======== INPUT FOR THIS TASK ========

(* ===== verification/Contracts.v ===== *)
(** * Contract validators: the common vocabulary

    What the validators of the execution host and of the runtime contracts share: their
    errors, the regular expressions of identifiers and digests, the canonical digest of a
    document, iteration that stops at the first error, membership in sets of strings, the
    components of a POSIX path; and the lemmas that compare two documents field by field. *)

From S2P Require Import Prelude Json Sha256 Paths.

(** [ValueError], and the [TypeError] of looking up or collecting a list or a dictionary,
    which have no hash, in a set. *)
Inductive contract_error :=
| Invalid (message : string)
| Unhashable.

Abbreviation checked := (outcome contract_error).

Definition invalid {A} (message : string) : checked A := Raise (Invalid message).
Definition invalid_if (b : bool) (message : string) : checked unit := refuse_if b (Invalid message).

Definition canonical_digest (value : json) : string :=
  "sha256:" +:+ sha256_hex (encode (dumps false value)).

Definition document (j : json) : string := encode (dumps false j).

(** Two documents with one digest are one document, unless their texts collide. *)
Lemma digest_norm docs a b : collision_free docs -> document a ∈ docs -> document b ∈ docs ->
  canonical_digest a = canonical_digest b -> norm a = norm b.
Proof.
  unfold canonical_digest. intros Hc Ha Hb H. apply str_app_inj_l in H.
  specialize (Hc _ _ Ha Hb H). by apply encode_inj, dumps_inj in Hc.
Qed.

(** ** Texts and collections *)

(** [^[A-Za-z0-9][A-Za-z0-9._:-]{0,127}$] *)
Definition ID_fullmatch (s : string) : bool :=
  match s with
  | EmptyString => false
  | String c rest =>
      is_alnum c && all_chars (fun c => is_alnum c || one_of "._:-" c) rest && (py_len rest <=? 127)%Z
  end.

(** [^sha256:[0-9a-f]{64}$] *)
Definition DIGEST_fullmatch (s : string) : bool :=
  startswith "sha256:" s && (py_len s =? 71)%Z && all_chars is_hex (String.substring 7 64 s).

(** [[f(item) for item in l]]: the first error wins. *)
Fixpoint each {A B} (f : A -> checked B) (l : list A) : checked (list B) :=
  match l with
  | [] => Ok []
  | x :: rest => let? y := f x in let? ys := each f rest in Ok (y :: ys)
  end.

(** [v in {...}] and [v in (...)] for strings *)
Definition in_set (v : json) (l : list string) : checked bool :=
  match v with
  | JStr s => Ok (mem s l)
  | JArr _ | JObj _ => Raise Unhashable
  | _ => Ok false
  end.

Definition in_tuple (v : json) (l : list string) : bool :=
  match v with JStr s => mem s l | _ => false end.

(** [len(set(l)) == len(l)] *)
Fixpoint distinct (l : list json) : bool :=
  match l with
  | [] => true
  | v :: rest => negb (existsb (py_eqb v) rest) && distinct rest
  end.

Definition hashable (v : json) : bool := match v with JArr _ | JObj _ => false | _ => true end.

Definition all_distinct (l : list json) : checked bool :=
  if forallb hashable l then Ok (distinct l) else Raise Unhashable.

(** [PurePosixPath(s).parts] below the root: no empty and no dot component *)
Definition path_parts (s : string) : list string :=
  List.filter (fun p => negb (mem p [""; "."])) (split_slash "" s).

Definition has_backslash (s : string) : bool := any_char (fun c => bool_decide (c = "\"%char)) s.

(** [enumerate] *)
Fixpoint each_numbered {A B} (f : nat -> A -> checked B) (n : nat) (l : list A) : checked (list B) :=
  match l with
  | [] => Ok []
  | x :: rest => let? y := f n x in let? ys := each_numbered f (S n) rest in Ok (y :: ys)
  end.

Definition has_nul (s : string) : bool := any_char (fun c => bool_decide (c = "000"%char)) s.

Definition jstrs (l : list string) : json := JArr (JStr <$> l).

(** ** Lemmas *)

Lemma canonical_digest_fullmatch v : DIGEST_fullmatch (canonical_digest v) = true.
Proof.
  unfold canonical_digest, DIGEST_fullmatch. pose proof (sha256_hex_hex (encode (dumps false v))) as Hh.
  pose proof (sha256_hex_length (encode (dumps false v))) as Hl. revert Hh Hl.
  generalize (sha256_hex (encode (dumps false v))). intros h Hh Hl.
  unfold py_len. rewrite str_length_app, Hl. change (String.substring 7 64 ("sha256:" +:+ h)) with (String.substring 0 64 h).
  rewrite <-Hl, substring_all, Hh, Hl. by destruct h.
Qed.

Lemma wf_jstrs l : wf_json (jstrs l).
Proof. constructor. apply Forall_fmap, Forall_true. intros s. constructor. Qed.

Lemma dict_get_app k (d e : dict) :
  dict_get k (d ++ e) = match dict_get k d with Some v => Some v | None => dict_get k e end.
Proof. induction d as [|[k' v] d IH]; [done|]. cbn [app dict_get]. by destruct (String.eqb k k'). Qed.

Lemma dict_get_absent k (d : dict) : k ∉ dict_keys d -> dict_get k d = None.
Proof.
  intros Hk. destruct (dict_get k d) eqn:E; [|done]. exfalso. apply Hk, mem_true, (proj2 (dict_has_get k d)). by eexists.
Qed.

Lemma invalid_if_Ok b m u : invalid_if b m = Ok u -> b = false.
Proof. unfold invalid_if. by rewrite refuse_if_Ok. Qed.

Lemma each_Ok {A B} (f : A -> checked B) (h : B -> A) l r :
  (forall x y, f x = Ok y -> x = h y) -> each f l = Ok r -> l = h <$> r.
Proof.
  intros Hf. revert r. induction l as [|x l IH]; intros r H; cbn [each] in H; [by injection H as <-|].
  apply obind_Ok in H as (y & Hy & H). apply obind_Ok in H as (ys & Hys & [= <-]).
  rewrite fmap_cons. by rewrite <-(Hf _ _ Hy), <-(IH _ Hys).
Qed.

Lemma each_Forall {A B} (f : A -> checked B) (P : B -> Prop) l r :
  (forall x y, f x = Ok y -> P y) -> each f l = Ok r -> Forall P r.
Proof.
  intros Hf. revert r. induction l as [|x l IH]; intros r H; cbn [each] in H; [injection H as <-; constructor|].
  apply obind_Ok in H as (y & Hy & H). apply obind_Ok in H as (ys & Hys & [= <-]).
  constructor; [by eapply Hf|by apply IH].
Qed.

(** *** Documents that agree field by field *)

Lemma norm_agree (d e : dict) : NoDup (dict_keys d) -> NoDup (dict_keys e) ->
  same_set (dict_keys d) (dict_keys e) = true ->
  Forall (fun k => norm (key_json k d) = norm (key_json k e)) (dict_keys e) -> norm (JObj d) = norm (JObj e).
Proof.
  intros Hd He Hs Hf. apply norm_ext; [done..|]. intros k. rewrite same_set_spec in Hs.
  destruct (decide (k ∈ dict_keys e)) as [Hk|Hk].
  - pose proof (proj1 (Forall_forall _ _) Hf k Hk) as Hn. unfold key_json in Hn.
    pose proof (proj2 (Hs k) Hk) as Hk'. unfold dict_has in *.
    apply (proj2 (mem_true _ _)), dict_has_get in Hk as [y Hy]. apply (proj2 (mem_true _ _)), dict_has_get in Hk' as [x Hx].
    rewrite Hx, Hy in *. cbn in *. by rewrite Hn.
  - assert (Hk' : k ∉ dict_keys d) by (by rewrite Hs).
    assert (Hnone : forall f : dict, k ∉ dict_keys f -> dict_get k f = None).
    { intros f Hf'. destruct (dict_get k f) eqn:E; [|done]. exfalso. apply Hf'. apply mem_true.
      apply (proj2 (dict_has_get k f)). by eexists. }
    by rewrite !Hnone.
Qed.

Lemma wf_key (k : string) (d : dict) : wf_json (JObj d) -> wf_json (key_json k d).
Proof.
  rewrite wf_json_obj. intros [_ Hf]. unfold key_json. destruct (dict_get k d) as [v|] eqn:E; [|constructor].
  apply dict_get_elem in E. exact (proj1 (Forall_forall _ _) Hf _ E).
Qed.

(** [agree_fields]: both documents hold the same value at each key of the second, which
    is written out. *)
Ltac agree_field :=
  match goal with
  | E : key_json ?k ?d = _ |- norm (key_json ?k ?d) = _ => rewrite E; reflexivity
  | E : norm (key_json ?k ?d) = _ |- norm (key_json ?k ?d) = _ => etransitivity; [exact E|reflexivity]
  | |- norm (key_json ?k ?d) = _ => reflexivity
  end.
Ltac agree_fields :=
  match goal with |- Forall ?P ?l => let l' := eval lazy in l in change (Forall P l') end;
  repeat (apply Forall_cons; split; [agree_field|]); apply Forall_nil_2.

========

WHAT IS REQUIRED:
Return, from the entries, each line that holds "destruct".

ANSWER AREA:
  rewrite <-Hl, substring_all, Hh, Hl. by destruct h.
Proof. induction d as [|[k' v] d IH]; [done|]. cbn [app dict_get]. by destruct (String.eqb k k'). Qed.
  intros Hk. destruct (dict_get k d) eqn:E; [|done]. exfalso. apply Hk, mem_true, (proj2 (dict_has_get k d)). by eexists.
  destruct (decide (k ∈ dict_keys e)) as [Hk|Hk].
    { intros f Hf'. destruct (dict_get k f) eqn:E; [|done]. exfalso. apply Hf'. apply mem_true.
  rewrite wf_json_obj. intros [_ Hf]. unfold key_json. destruct (dict_get k d) as [v|] eqn:E; [|constructor].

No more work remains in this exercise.